S'agissant des motifs d'inquiétude de certains jeunes, il est étonnant de constater qu'ils sont somme toute relativement malléables. Au final, ils acceptent et s'adaptent aux évènements. Pour autant, nous constatons leur inquiétude liée, je pense, à nos propres incohérences, aux informations qui leur proviennent de divers horizons. L'épidémie a frappé certains d'entre eux ou un membre de leur environnement.
Pour ce qui concerne le port du masque, comme je l'ai déjà indiqué, certains refuseront de le retirer pendant nos cours, quoi que nous fassions, quoi que nous disions ; d'autres, au contraire, se montrent réticents à le remettre.
Parfois, des élèves se sont confiés à leur professeur à la fin du cours d'EPS, sur leurs craintes liées justement à une situation familiale particulière (en cas de maladie chronique d'un proche, par exemple). D'autres avaient eux-mêmes des problèmes de santé avant l'épidémie et les professeurs ne savent pas évaluer le degré de risque.
Certains enseignants nourrissent également des inquiétudes, notamment par rapport au port du masque. En outre, les polémiques relatives aux masques qui nous ont été distribués renforcent d'autant moins notre sentiment de sécurité qu'il était prévu d'équiper les professeurs d'EPS de masques chirurgicaux, qui semblent être les seuls à protéger réellement lorsque l'interlocuteur n'en porte pas. Nous ne disposons toujours pas de ces masques.
S'agissant du protocole, j'ai personnellement la chance de travailler dans un établissement qui fonctionne sur la base de la concertation et d'une écoute mutuelle. Pour autant, la rentrée s'est révélée complexe, notamment en raison des récents attentats. Nous sommes fatigués. Mais nous avons choisi de privilégier ce qui nous semblait important, c'est-à-dire l'activité des élèves et donc de ne pas tout arrêter. Nous disposons d'informations livrées par différents collègues qui ne peuvent pas pratiquer leur discipline en raison d'un protocole qui fait l'objet d'interprétations multiples. Les distances de sécurité, le port du masque sont autant de contraintes qu'il n'est pas toujours possible de respecter en fonction des installations. Par exemple, les vestiaires sont désormais condamnés, ce qui pose des problèmes dans le respect des mesures d'hygiène que nous essayons tant bien que mal d'inculquer à nos élèves. Ils étaient indispensables à l'acquisition de ces réflexes d'hygiène et ils sont fermés pour des raisons sanitaires. Tous ces paradoxes créent de l'incertitude et donc de l'anxiété, tant chez les professeurs que chez les élèves.

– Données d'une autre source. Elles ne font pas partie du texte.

(* ===== verification/System.v ===== *)
(** * The transaction processor as a system

    The router of [Processor], any number of worker threads over the connections
    of [Messaging], and a validator that executes state requests, composed into one
    transition system: every thread moves at any time, sockets are FIFO queues, and
    each step of the router or of a thread runs the code of its component.  The
    validator is any function [serve] from its state and a request to a reply and
    the state after it.

    What is proved: whatever the interleaving, the requests of all threads are
    executed one after the other, each once and between its call and its return, and
    every thread gets the reply to its own request; and from every state a thread
    that waits can get its reply. *)

From S2P Require Import Prelude GoLib Errors Protobuf Messaging Answering ProcContext Worker Validator Processor Links History.

Module system.
Export links history.
Local Open Scope Z_scope.

(** ** The messages *)

(** The messages a thread expects a reply to. *)
Definition is_call (m : Message) : Prop :=
  Message_MessageType m ≠ Message_TP_PROCESS_RESPONSE ∧ Message_MessageType m ≠ Message_PING_RESPONSE.
#[export] Instance is_call_dec m : Decision (is_call m).
Proof. unfold is_call. apply _. Defined.
(** The messages the router passes on to threads. *)
Definition is_reply (m : Message) : Prop :=
  Message_MessageType m ≠ Message_TP_PROCESS_REQUEST ∧ Message_MessageType m ≠ Message_PING_REQUEST.
#[export] Instance is_reply_dec m : Decision (is_reply m).
Proof. unfold is_reply. apply _. Defined.

(** ** The system *)

(** A worker thread: its connection, the request it works on and the correlation id
    it waits for. *)
Record Thread := { th_conn : conn; th_job : option Message; th_waits : option string }.

Section system.
Context {M V : Type} `{Monitor M, Proto Message, GoRuntime}.
Context `{Proto TpProcessResponse, Proto PingResponse, Proto TpUnregisterRequest}.
Context (serve : V → Message → option (Z * bytes * V)).

#[local] Instance link_connection : Connection conn := zmq_connection 0.
Abbreviation router := (Router conn M).

Record System := {
  sys_router : router;
  sys_threads : gmap string Thread;
  val_inbox : list (list string);
  val_state : V;
  trace : list event }.
Implicit Types (s : System) (th : Thread) (r : router).

Definition deliver (ths : gmap string Thread) (fr : list string) : gmap string Thread :=
  match fr with
  | [w; data] => alter (λ th, {| th_conn := arrive [data] (th_conn th); th_job := th_job th;
                                 th_waits := th_waits th |}) w ths
  | _ => ths
  end.

(** What the router sent reaches the validator and the threads. *)
Definition after_router s (r : router) : System := {|
  sys_router := set_validator (flush (validator r)) (set_workers (flush (workers r)) r);
  sys_threads := foldl deliver (sys_threads s) (outbox (workers r));
  val_inbox := val_inbox s ++ outbox (validator r);
  val_state := val_state s; trace := trace s |}.

(** A thread's connection after it acted: what it sent reaches the router under the
    thread's identity. *)
Definition after_thread s (w : string) (th : Thread) (e : list event) : System := {|
  sys_router := set_workers (foldl (λ c fr, arrive (w :: fr) c) (workers (sys_router s))
                               (outbox (th_conn th))) (sys_router s);
  sys_threads := <[w := {| th_conn := flush (th_conn th); th_job := th_job th;
                           th_waits := th_waits th |}]> (sys_threads s);
  val_inbox := val_inbox s; val_state := val_state s; trace := trace s ++ e |}.

Definition to_router s (d : bytes) : router :=
  set_validator (arrive [d] (validator (sys_router s))) (sys_router s).

Inductive step : System → System → Prop :=
(** The router finds a socket ready. *)
| step_workers s r :
    inbox (workers (sys_router s)) ≠ [] →
    receiveWorkers (sys_router s) = (Ret tt, r) → step s (after_router s r)
| step_validator s r :
    inbox (validator (sys_router s)) ≠ [] →
    receiveValidator (sys_router s) = (Ret tt, r) → step s (after_router s r)
(** A thread takes a request off the work queue, sends a state request with a new
    identifier, gets its reply, and answers. *)
| step_take s w c msg rest :
    sys_threads s !! w = Some {| th_conn := c; th_job := None; th_waits := None |} →
    queue (sys_router s) = msg :: rest →
    step s {| sys_router := set_queue rest (sys_router s);
              sys_threads := <[w := {| th_conn := c; th_job := Some msg; th_waits := None |}]>
                               (sys_threads s);
              val_inbox := val_inbox s; val_state := val_state s; trace := trace s |}
| step_call s w c msg id t b c' :
    sys_threads s !! w = Some {| th_conn := c; th_job := Some msg; th_waits := None |} →
    id ≠ "" → id ∉ call_ids (trace s) →
    is_call {| Message_MessageType := t; Message_CorrelationId := id; Message_Content := b |} →
    zmq_SendNewMsg t b (with_id id c) = (Ret (id, None), c') →
    step s (after_thread s w {| th_conn := c'; th_job := Some msg; th_waits := Some id |}
      [Called w {| Message_MessageType := t; Message_CorrelationId := id; Message_Content := b |}])
| step_return s w c job id fuel i m err c' :
    sys_threads s !! w = Some {| th_conn := c; th_job := job; th_waits := Some id |} →
    zmq_RecvMsgWithId fuel id c = (Ret (i, Some m, err), c') →
    step s (after_thread s w {| th_conn := c'; th_job := job; th_waits := None |}
      [Returned w m])
| step_respond s w c msg b c' :
    sys_threads s !! w = Some {| th_conn := c; th_job := Some msg; th_waits := None |} →
    zmq_SendMsg Message_TP_PROCESS_RESPONSE b (Message_CorrelationId msg) c = (Ret None, c') →
    step s (after_thread s w {| th_conn := c'; th_job := None; th_waits := None |} [])
(** The validator executes a request, ignores a message, or sends a request of its
    own. *)
| step_serve s fr rest i q t b v d :
    val_inbox s = fr :: rest → frame_msg fr = Some (i, q, None) → is_call q →
    serve (val_state s) q = Some (t, b, v) → DumpMsg t b (Message_CorrelationId q) = inr d →
    step s {| sys_router := to_router s d; sys_threads := sys_threads s; val_inbox := rest;
              val_state := v;
              trace := trace s ++ [Executed q {| Message_MessageType := t;
                Message_CorrelationId := Message_CorrelationId q; Message_Content := b |}] |}
| step_ignore s fr rest :
    val_inbox s = fr :: rest →
    (∀ i q, frame_msg fr = Some (i, q, None) → ¬ is_call q) →
    step s {| sys_router := sys_router s; sys_threads := sys_threads s; val_inbox := rest;
              val_state := val_state s; trace := trace s |}
| step_request s m d :
    ¬ is_reply m → Marshal m = inr d →
    step s {| sys_router := to_router s d; sys_threads := sys_threads s;
              val_inbox := val_inbox s; val_state := val_state s; trace := trace s |}.

(** Everything at rest: empty sockets, an empty table. *)
Definition initial (v : V) s : Prop :=
  idle (validator (sys_router s)) ∧ idle (workers (sys_router s)) ∧ ids (sys_router s) = ∅ ∧
  map_Forall (λ _ th, idle (th_conn th) ∧ th_job th = None ∧ th_waits th = None) (sys_threads s) ∧
  val_inbox s = [] ∧ val_state s = v ∧ trace s = [].

(** ** What the router does on these sockets *)

(** The router and a message of a thread. *)
Lemma receiveWorkers_link r w d rest m :
  inbox (workers r) = [w; d] :: rest → LoadMsg d = (m, None) →
  ∃ r', receiveWorkers r = (Ret tt, r') ∧
    inbox (workers r') = rest ∧ outbox (workers r') = outbox (workers r) ∧
    inbox (validator r') = inbox (validator r) ∧
    outbox (validator r') = outbox (validator r) ++ [[d]] ∧
    ids r' = note_worker (ids r) (w, m).
Proof.
  intros E Hm. unfold receiveWorkers.
  erewrite go_bind_Ret; [|unfold on_workers, zoom; simpl; by rewrite (RecvData_link _ _ _ E)].
  simpl. rewrite Hm. unfold note_worker. simpl. case_decide; eexists; split; reflexivity || done.
Qed.

(** Sending a message with a correlation id: the frame is appended, or the message
    could not be serialized. *)
Definition own_answer (fr : list string) : Prop :=
  ∃ t b corr d, fr = [d] ∧ DumpMsg t b corr = inr d ∧
    ¬ is_call {| Message_MessageType := t; Message_CorrelationId := corr; Message_Content := b |}.

Lemma SendMsg_link t b corr c :
  (t = Message_TP_PROCESS_RESPONSE ∨ t = Message_PING_RESPONSE) →
  ∃ err own c', zmq_SendMsg t b corr c = (Ret err, c') ∧ inbox c' = inbox c ∧
    outbox c' = outbox c ++ own ∧ Forall own_answer own ∧ (length own ≤ 1)%nat.
Proof.
  intros Ht. unfold zmq_SendMsg, zmq_SendMsgTo. destruct (DumpMsg t b corr) as [e|d] eqn:Ed.
  - exists (Some e), [], c. rewrite app_nil_r. split_and!; auto with lia.
  - eexists _, [[d]], _. rewrite SendData_link. split; [done|]. split; [done|]. split; [done|].
    split; [|done]. repeat constructor. exists t, b, corr, d. split; [done|]. split; [done|].
    unfold is_call. simpl. naive_solver.
Qed.

(** What becomes of a message of the validator: a reply goes to the thread noted for
    it, nothing else reaches threads, and the router's own answers are no calls. *)
Definition routed r (d : bytes) (rest : list (list string)) (m : Message) (r' : router) : Prop :=
  inbox (validator r') = rest ∧ inbox (workers r') = inbox (workers r) ∧
  ((∃ w, is_reply m ∧ ids r !! Message_CorrelationId m = Some w ∧
      ids r' = delete (Message_CorrelationId m) (ids r) ∧
      outbox (workers r') = outbox (workers r) ++ [if decide (w ≠ "") then [w; d] else [d]] ∧
      outbox (validator r') = outbox (validator r)) ∨
   (ids r' = ids r ∧ outbox (workers r') = outbox (workers r) ∧
    (∃ own, outbox (validator r') = outbox (validator r) ++ own ∧ Forall own_answer own ∧
       (length own ≤ 1)%nat) ∧
    (is_reply m → Message_CorrelationId m ≠ "" → ids r !! Message_CorrelationId m = None))).

Lemma routed_quiet r d rest m r' own :
  inbox (validator r') = rest → workers r' = workers r → ids r' = ids r →
  outbox (validator r') = outbox (validator r) ++ own → Forall own_answer own →
  (length own ≤ 1)%nat →
  (is_reply m → Message_CorrelationId m ≠ "" → ids r !! Message_CorrelationId m = None) →
  routed r d rest m r'.
Proof. intros Hi Hw Hids Ho Hown Hl Hm. unfold routed. rewrite Hw. eauto 10. Qed.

La plupart des professeurs ont décidé de ne plus pratiquer les activités dites « de contact direct » (telles que la lutte). Toutefois, nous essayons malgré tout d'intégrer différentes activités dans nos programmations, sachant que les distanciations sociales sont complexes à respecter, même sur une piste d'athlétisme. Nous essayons d'adapter ce protocole non seulement aux risques mais également aux besoins que nous ressentons de la part de nos élèves. Nous tentons d'évaluer si le risque est plus important dans un arrêt complet des activités physiques ou dans leur poursuite, en procédant aux ajustements qui nous semblent les plus pertinents.
Je voudrais vous livrer une anecdote relative au port du masque. Nous comprenons son utilité. Toutefois, dans les classes de réseaux d'éducation prioritaire (REP), les élèves mettent leur masque dans leur poche, le reprennent, le mettent sur le nez, sur la bouche, prennent éventuellement celui du voisin, le posent, le reprennent. Nul doute que des microbes circulent au cours de ces manipulations.
Quoi qu'il en soit, dans son préambule, le protocole qui nous a été transmis conforte le rôle de l'EPS. Ce constat est satisfaisant.